Time: Friday, March 28th, 2025,14:30-15:30

LocationIMS, RS408

Speaker:Hongchao Zhang, Peking University

Abstract: We derive the time-dependent two-component Gross–Pitaevskii equation as an effective description of the dynamics of a dilute two-component Bose gas near its ground state, which exhibits a two-component Bose–Einstein condensate, in the Gross–Pitaevskii limit. Our main result establishes a uniform-in-time bound on the convergence rate between the many-body dynamics and the effective description, explicitly quantified in terms of the particle number N, and also implies a uniform-in-time bound for the one-component case. This improves upon the works of Michelangeli and Olgliati [2, 3] by providing a sharper, N-dependent, timeindependent convergence rate. Our approach further extends the framework of Benedikter, de Oliveira, and Schlein [1] to the multi-component Bose gas setting.
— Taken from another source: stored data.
(** C1, where the claim fails.  The PUT of [ApplicationManifest.xml], a
    file of the package directory, is answered with status 304, which is
    not a success status (it is not between 200 and 299); [raise_for_status]
    lets it pass, so the marker PUT of the package directory is issued all
    the same, right after it, and the transfer goes on and returns. *)
Lemma marker_put_after_not_modified :
  let env :=
    demo_env (fun _ url => if str_contains "ApplicationManifest.xml" url
                           then 304 else 200)%Z
             200 false None in
  let sesh := {| verify := VerifyTrue; cert := None |} in
  let run :=
    upload_to_native_imagestore env sesh "http://localhost:19080"
      "/home/user/pkg" "pkg" false [] in
  fst run = Ok tt
  /\ firstn 3 (snd run)
     = [EvOpen "/home/user/pkg/ApplicationManifest.xml";
        EvPut sesh
          "http://localhost:19080/ImageStore/pkg/ApplicationManifest.xml?api-version=6.1"
          (Some "/home/user/pkg/ApplicationManifest.xml")
          (Ok {| status_code := 304; content := "" |});
        EvPut sesh
          "http://localhost:19080/ImageStore/pkg/_.dir?api-version=6.1"
          None (Ok {| status_code := 200; content := "" |})]
  /\ length (puts (snd run)) = 6
  /\ ~ (200 <= 304 <= 299)%Z.
Proof.
  intros env sesh run. split; [vm_compute; reflexivity|].
  split; [vm_compute; reflexivity|]. split; [vm_compute; reflexivity|]. lia.
Qed.

Lemma filter_split_length {A} (f g : A -> bool) (l : list A) :
  (forall x, g x = negb (f x)) ->
  length l = length (filter f l) + length (filter g l).
Proof.
  intros Hg. induction l as [|x l IH]; simpl; auto.
  rewrite Hg. destruct (f x); simpl; lia.
Qed.

(** C2.  A native-store transfer that returns has issued, for a source tree
    with [F] files and [D] directories (the root included, so [D] is at
    least 1), exactly the planned PUTs, each with success: [F] file PUTs
    and [D] marker PUTs, one marker per directory whether it has files or
    not.  With progress shown, the last report before [Complete] reads
    [F + D] for both the current and the total count. *)
Theorem native_transfer_counts
    env sesh endpoint abspath basename show tr tr' t :
  env_tree env abspath = Some t ->
  upload_to_native_imagestore env sesh endpoint abspath basename show tr
  = (Ok tt, tr') ->
  let F := count_files t in
  let D := count_dirs t in
  exists evs,
    tr' = (tr ++ evs)%list
    /\ 1 <= D
    /\ map pc_request (puts evs) = transfer_plan env endpoint abspath basename
    /\ Forall (fun p => put_ok (pc_res p) = true) (puts evs)
    /\ length (filter is_file_put (map pc_request (puts evs))) = F
    /\ length (filter is_marker_put (map pc_request (puts evs))) = D
    /\ printed Stdout evs = []
    /\ if show
       then exists lines path,
              printed Stderr evs
              = (lines ++ [progress_line (Z.of_nat (F + D)) (Z.of_nat (F + D))
                             path;
                           "Complete"])%list
              /\ length lines = F + D - 1
       else printed Stderr evs = [].
Proof.
  intros Ht Hrun F D.
  destruct (upload_to_native_imagestore_run env sesh endpoint abspath basename
              show tr) as (evs & r & Heq & HS & Hout & Hprog).
  rewrite Hrun in Heq. inversion Heq; subst r tr'. clear Heq.
  simpl in HS. destruct (shape_complete _ _ HS) as [Hplan Hok].
  destruct (transfer_plan_kinds env endpoint abspath basename t Ht)
    as [HF HD].
  assert (Hlen : length (transfer_plan env endpoint abspath basename) = F + D).
  { rewrite (filter_split_length is_file_put is_marker_put) by reflexivity.
    unfold F, D. now rewrite HF, HD. }
  exists evs. rewrite Hplan.
  split; [reflexivity|]. split; [apply count_dirs_pos|].
  split; [reflexivity|]. split; [exact Hok|]. split; [exact HF|].
  split; [exact HD|]. split; [exact Hout|].
  destruct (Hprog eq_refl) as (paths & Hpaths & Herr).
  destruct show; auto.
  rewrite Hlen in *.
  destruct (progress_lines_last (Z.of_nat (F + D)) paths) as
    (lines & path & Hlines & Hcount).
  - now rewrite Nat2Z.id.
  - pose proof (count_dirs_pos t). unfold D. lia.
  - exists lines, path. rewrite Herr, Hlines, <- app_assoc. split; auto.
    rewrite Hcount, Nat2Z.id. reflexivity.
Qed.

Lemma native_transfer_counts_witness :
  let env := demo_env (fun _ _ => 200%Z) 200 false None in
  let sesh := {| verify := VerifyTrue; cert := None |} in
  let run :=
    upload_to_native_imagestore env sesh "http://localhost:19080"
      "/home/user/pkg" "pkg" true [] in
  env_tree env "/home/user/pkg" = Some demo_tree
  /\ fst run = Ok tt
  /\ length (filter is_file_put (map pc_request (puts (snd run)))) = 3
  /\ length (filter is_marker_put (map pc_request (puts (snd run)))) = 3.
Proof.
  intros env sesh run.
  assert (Ht : env_tree env "/home/user/pkg" = Some demo_tree) by reflexivity.
  assert (Hrun : run = (Ok tt, snd run)) by (vm_compute; reflexivity).
  split; [exact Ht|]. split; [vm_compute; reflexivity|].
  destruct (native_transfer_counts
              env sesh "http://localhost:19080" "/home/user/pkg" "pkg" true []
              (snd run) demo_tree Ht Hrun)
    as (evs & Hevs & _ & _ & _ & HF & HD & _).
  simpl app in Hevs. subst evs. split; [exact HF | exact HD].
Defined.

(** * Progress reports *)

(** C9.  With [show_progress] true, [print_progress] prints exactly one
    line, [[current/total] files, rel_file_path], to the diagnostic stream;
    with [show_progress] false it does nothing; in neither case does it
    write to the primary output stream or raise. *)
Theorem print_progress_reports current total rel_file_path tr :
  print_progress current total rel_file_path true tr
  = (Ok tt,
     (tr ++ [EvPrint Stderr
               ("[" ++ str_of_int current ++ "/" ++ str_of_int total
                ++ "] files, " ++ rel_file_path)])%list)
  /\ print_progress current total rel_file_path false tr = (Ok tt, tr)
  /\ forall show_progress,
       printed Stdout
         (snd (print_progress current total rel_file_path show_progress tr))
       = printed Stdout tr.
Proof.
  unfold print_progress, print, emit, ret.
  rewrite format_progress. split; [|split]; auto.
  intros []; simpl; auto.
  rewrite printed_app. simpl. now rewrite app_nil_r.
Qed.

(** * Resolving the destination *)

Lemma split_go_nonempty sep s skip : split_go sep s skip <> [].
Proof.
  revert skip. induction s as [|c s IH]; intros skip; cbn [split_go].
  - discriminate.
  - destruct skip as [|k]; auto.
    destruct (startswith sep (String c s)); [discriminate|].
    destruct (split_go sep s 0); discriminate.
Qed.

(** A string that contains the separator splits into at least two
    pieces, so that index 1 exists. *)
Lemma split_contains sep s :
  sep <> "" -> str_contains sep s = true ->
  exists piece0 piece1 rest, str_split sep s = piece0 :: piece1 :: rest.
Proof.
  intros Hsep. unfold str_split.
  induction s as [|c s IH]; cbn [split_go str_contains]; intros Hc.
  - destruct sep; [congruence | discriminate].
  - destruct (startswith sep (String c s)) eqn:Hstart.
    + destruct (split_go sep s (String.length sep - 1)) as [|p1 rest] eqn:Hgo.
      * now apply split_go_nonempty in Hgo.
      * now exists "", p1, rest.
    + simpl in Hc. destruct (IH Hc) as (p0 & p1 & rest & ->).
      now exists (String c p0), p1, rest.
Qed.

(** C10.  [path_from_imagestore_string] never raises: for [None], for the
    empty string and for a string without [file:] it returns [False].  The
    error for a connection string that is not recognized comes from the
    dispatch in [upload]. *)
Theorem path_from_imagestore_string_returns_false
    env path show tr imagestore_string :
  str_contains "file:" imagestore_string = false ->
  imagestore_string <> "fabric:ImageStore" ->
  env_isdir env tr (abspath (env_cwd env) path) = true ->
  no_verify_setting env && truthy (ca_cert_info env) = false ->
  path_from_imagestore_string None = Ok (PyBool false)
  /\ path_from_imagestore_string (Some "") = Ok (PyBool false)
  /\ path_from_imagestore_string (Some imagestore_string) = Ok (PyBool false)
  /\ (forall connstr, exists v, path_from_imagestore_string connstr = Ok v)
  /\ upload env path imagestore_string show tr
     = (Raise (CLIError "Unsupported image store connection string"), tr).
Proof.
  intros Hfile Hnative Hdir Hconf.
  split; [reflexivity|]. split; [reflexivity|]. split; [|split].
  - unfold path_from_imagestore_string. rewrite Hfile.
    now rewrite andb_false_r.
  - intros [s|]; [|now exists (PyBool false)].
    unfold path_from_imagestore_string.
    destruct (truthy (Some s) && str_contains "file:" s) eqn:Hc.
    + apply andb_prop in Hc as [_ Hc].
      destruct (split_contains "file:" s) as (p0 & p1 & rest & ->);
        [discriminate | exact Hc |].
      now exists (PyStr p1).
    + now exists (PyBool false).
  - unfold upload, validate_app_path, bind, isdir.
    rewrite Hdir. unfold ret. rewrite Hconf, Hfile.
    apply String.eqb_neq in Hnative. now rewrite Hnative.
Qed.

Lemma path_from_imagestore_string_returns_false_witness :
  let env := demo_env (fun _ _ => 200%Z) 200 false None in
  path_from_imagestore_string (Some "xstore:DefaultEndpointsProtocol=https")
  = Ok (PyBool false)
  /\ upload env "pkg" "xstore:DefaultEndpointsProtocol=https" false []
     = (Raise (CLIError "Unsupported image store connection string"), []).
Proof.
  intros env.
  destruct (path_from_imagestore_string_returns_false
              env "pkg" false [] "xstore:DefaultEndpointsProtocol=https")
    as (_ & _ & Hfalse & _ & Hupload).
  - reflexivity.
  - discriminate.
  - reflexivity.
  - reflexivity.
  - split; [exact Hfalse | exact Hupload].
Defined.

(** With an existing package directory and no conflict in the trust
    settings, the sentinel [fabric:ImageStore] selects the native store,
    with the session set up from the configuration. *)
Lemma upload_native_store env path show tr :
  env_isdir env tr (abspath (env_cwd env) path) = true ->
  no_verify_setting env && truthy (ca_cert_info env) = false ->
  upload env path "fabric:ImageStore" show tr
  = upload_to_native_imagestore env
      {| verify :=
           if no_verify_setting env then VerifyFalse
           else match ca_cert_info env with
                | Some bundle => if bundle =? "" then VerifyTrue
                                 else VerifyBundle bundle
                | None => VerifyTrue
                end;
         cert := cert_info env |}
      (client_endpoint env) (abspath (env_cwd env) path)
      (basename (abspath (env_cwd env) path)) show tr.
Proof.
  intros Hdir Hconf. unfold upload, validate_app_path, bind, isdir.
  rewrite Hdir. unfold ret. rewrite Hconf. cbn [str_contains].
  change (str_contains "file:" "fabric:ImageStore") with false.
  change ("fabric:ImageStore" =? "fabric:ImageStore") with true. cbv iota.
  do 2 f_equal. destruct (no_verify_setting env); auto.
  destruct (ca_cert_info env) as [bundle|]; auto.
  cbn [truthy]. now destruct (bundle =? "").
Qed.

(** A connection string with [file:] selects the file share below the
    piece that [path_from_imagestore_string] returns. *)
Lemma upload_file_share env path imagestore_string show tr dest_path :
  env_isdir env tr (abspath (env_cwd env) path) = true ->
  no_verify_setting env && truthy (ca_cert_info env) = false ->
  str_contains "file:" imagestore_string = true ->
  path_from_imagestore_string (Some imagestore_string) = Ok (PyStr dest_path) ->
  upload env path imagestore_string show tr
  = upload_to_fileshare env (abspath (env_cwd env) path)
      (path_join dest_path [basename (abspath (env_cwd env) path)]) show tr.
Proof.
  intros Hdir Hconf Hfile Hdest. unfold upload, validate_app_path, bind, isdir.
  rewrite Hdir. unfold ret. rewrite Hconf, Hfile. unfold lift.
  now rewrite Hdest.
Qed.

(** The characters of a matched separator are skipped. *)
Lemma split_go_skip sep s skip :
  split_go sep s skip = split_go sep (str_drop skip s) 0.
Proof.
  revert s. induction skip as [|k IH]; intros s.
  - now destruct s.
  - destruct s as [|c s]; [reflexivity|]. cbn [split_go str_drop]. apply IH.
Qed.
More specifically, we develop the necessary Bogoliubov theory to analyze the dynamics of multi-component Bose gases in the Gross–Pitaevskii regime.


The talk is based on our recent work arXiv:2501.18787. This is joint work with Jinyeop Lee and Zhiwei Sun.

References

[1] N. Benedikter, G. de Oliveira, and B. Schlein. Quantitative derivation of the Gross–Pitaevskii equation. Commun. Pure Appl. Math., 68(8):1399–1482, 2015.

[2] A. Michelangeli and A. Olgiati. Gross–Pitaevskii non-linear dynamics for pseudo-spinor condensates. J. Nonlinear Math. Phys., 24(3):466–464, 2017.

[3] A. Olgiati. Effective Non-linear Dynamics of Binary Condensates and Open Problems, pages 239–256. Springer International Publishing, Cham, 2017.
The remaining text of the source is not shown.